Durant sa vie, Frida Kahlo a reçu plus de reconnaissance en tant que peintre aux États-Unis qu’au Mexique. Elle a participé à plusieurs expositions collectives importantes, notamment « Twenty Centuries of Mexican Art » au Museum of Modern Art et une exposition de femmes artistes à la galerie Art of This Century de Peggy Guggenheim à New York. Sa première exposition personnelle au Mexique, à la Galeria Arte Contemporaneo, n’a eu lieu qu’un an avant sa mort, en partie parce que celle-ci avait été anticipée. Après sa mort en 1954, sa réputation s’est accrue au Mexique et a diminué aux États-Unis, à une époque où les communistes et leurs sympathisants étaient discrédités. Diego Rivera lui-même est moins connu aux États-Unis aujourd’hui que dans les années 1930.
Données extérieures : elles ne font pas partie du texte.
(* ===== verification/TrackAlerts.v ===== *)
(** * TrackAlerts: a sound for what is new

    [features/monitoring/track-alerts.tsx]: one effect, run on each new list of
    tracks and each change of the alert level, over two refs (the tracks already
    announced, and whether a first list has been seen).  The sound itself is the
    browser's. *)
From Stdlib Require Import ZArith Bool String List Lia.
From stdpp Require Import base option list strings gmap sets.
From S2P Require Import Prelude JsNumber ApiTypes.

Inductive AlertLevel := level_off | level_confirmed | level_any.
#[export] Instance AlertLevel_eq_dec : EqDecision AlertLevel.
Proof. solve_decision. Defined.

Inductive AlertKind := sound_contact | sound_confirmed.

Definition CONFIRM_THRESHOLD : num := dec 6 1.

Record Alerts := { al_announced : gset string; al_primed : bool }.
Definition silent_start : Alerts := {| al_announced := ∅; al_primed := false |}.

Definition add_all (tracks : list Track) (announced : gset string) : gset string :=
  fold_left (fun s t => {[tr_track_id t]} ∪ s) tracks announced.

(** One turn of the loop: what is announced, and the sound so far. *)
Definition consider (level : AlertLevel) (st : gset string * option AlertKind) (t : Track)
  : gset string * option AlertKind :=
  let '(announced, fired) := st in
  if bool_decide (tr_track_id t ∈ announced) then st
  else if bool_decide (tr_state t = CLOSED) then ({[tr_track_id t]} ∪ announced, fired)
  else
    let confirmed := nge (tr_confidence t) CONFIRM_THRESHOLD in
    if bool_decide (level = level_confirmed) && negb confirmed then st
    else ({[tr_track_id t]} ∪ announced,
          match fired with
          | Some sound_confirmed => fired
          | _ => Some (if confirmed then sound_confirmed else sound_contact)
          end).

(** The effect; [tracks] is undefined until a first list arrives. *)
Definition effect (level : AlertLevel) (tracks : option (list Track)) (a : Alerts) : Alerts * option AlertKind :=
  match tracks with
  | None => (a, None)
  | Some tracks =>
      if negb (al_primed a) then ({| al_announced := add_all tracks (al_announced a); al_primed := true |}, None)
      else
        match level with
        | level_off => ({| al_announced := add_all tracks (al_announced a); al_primed := true |}, None)
        | _ =>
            let '(announced, fired) := fold_left (consider level) tracks (al_announced a, None) in
            ({| al_announced := announced; al_primed := true |}, fired)
        end
  end.

(** A session: the runs of the effect, with the sound each played. *)
Fixpoint session (a : Alerts) (runs : list (AlertLevel * option (list Track))) : list (option AlertKind) * Alerts :=
  match runs with
  | [] => ([], a)
  | (level, tracks) :: runs' =>
      let '(a', fired) := effect level tracks a in
      let '(sounds, last) := session a' runs' in
      (fired :: sounds, last)
  end.

(** ** What a run announces *)

(** A track that a run at this level makes a sound for. *)
Definition sounds_for (level : AlertLevel) (announced : gset string) (t : Track) : bool :=
  negb (bool_decide (tr_track_id t ∈ announced)) && negb (bool_decide (tr_state t = CLOSED)) &&
  match level with
  | level_off => false
  | level_confirmed => nge (tr_confidence t) CONFIRM_THRESHOLD
  | level_any => true
  end.

(** A track that a run puts behind it: announced, or closed on arrival. *)
Definition retires (level : AlertLevel) (t : Track) : bool :=
  bool_decide (tr_state t = CLOSED) || bool_decide (level <> level_confirmed) || nge (tr_confidence t) CONFIRM_THRESHOLD.

Lemma add_all_spec tracks s id : id ∈ add_all tracks s <-> id ∈ s \/ In id (map tr_track_id tracks).
Proof.
  revert s. induction tracks as [|t tracks IH]; intros s; cbn [add_all fold_left map In]; [tauto|].
  change (id ∈ add_all tracks ({[tr_track_id t]} ∪ s) <-> id ∈ s \/ tr_track_id t = id \/ In id (map tr_track_id tracks)).
  rewrite IH, elem_of_union, elem_of_singleton. intuition congruence.
Qed.

Lemma consider_fst level st t :
  (consider level st t).1 =
  if bool_decide (tr_track_id t ∈ st.1) || negb (retires level t) then st.1 else {[tr_track_id t]} ∪ st.1.
Proof.
  destruct st as [announced fired]. unfold consider, retires. cbn [fst].
  destruct (bool_decide (tr_track_id t ∈ announced)), (bool_decide (tr_state t = CLOSED)), level,
    (nge (tr_confidence t) CONFIRM_THRESHOLD); reflexivity.
Qed.

Lemma consider_announced level st t id :
  id ∈ (consider level st t).1 <-> id ∈ st.1 \/ (id = tr_track_id t /\ retires level t = true).
Proof.
  rewrite consider_fst. destruct (retires level t); cbn [negb]; [rewrite orb_false_r|rewrite orb_true_r].
  - case_bool_decide as H; rewrite ?elem_of_union, ?elem_of_singleton; [|tauto]. split; [tauto|]. by intros [?|[-> _]].
  - split; [tauto|]. by intros [?|[_ ?]].
Qed.

Lemma fold_announced level tracks st id :
  id ∈ (fold_left (consider level) tracks st).1 <->
  id ∈ st.1 \/ exists t, In t tracks /\ tr_track_id t = id /\ retires level t = true.
Proof.
  revert st. induction tracks as [|t tracks IH]; intros st; cbn [fold_left].
  - split; [tauto|]. by intros [H|(?&[]&_)].
  - rewrite IH, consider_announced. split.
    + intros [[H|[-> H]]|(u&Hu&H)]; [tauto|right; exists t; simpl; tauto|right; exists u; simpl; tauto].
    + intros [H|(u&[->|Hu]&<-&Hr)]; [tauto|tauto|right; exists u; tauto].
Qed.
Comme de nombreuses femmes artistes éminentes de sa génération, telles que Louise Nevelson et Georgia O’Keefe, l’art de Frida Kahlo était individualiste et se distinguait des œuvres grand public. Elles ont souvent été négligées par les critiques et les historiens parce qu’elles étaient des femmes et des marginales et parce que leur art était difficile à intégrer dans des mouvements et des catégories. Depuis les années 1970, Kahlo fait l’objet d’une attention accrue, car les objections à l’égard de sa politique se sont atténuées et l’intérêt pour le rôle des femmes artistes et intellectuelles dans l’histoire s’est accru. Les concepts de modernisme sont également élargis pour englober un courant ininterrompu d’art figuratif tout au long du 20e siècle, dans lequel la peinture de Kahlo s’inscrit parfaitement. Frida Kahlo fait l’objet de grandes rétrospectives aux États-Unis en 1978-1979 et en 1983 et en Angleterre en 1982.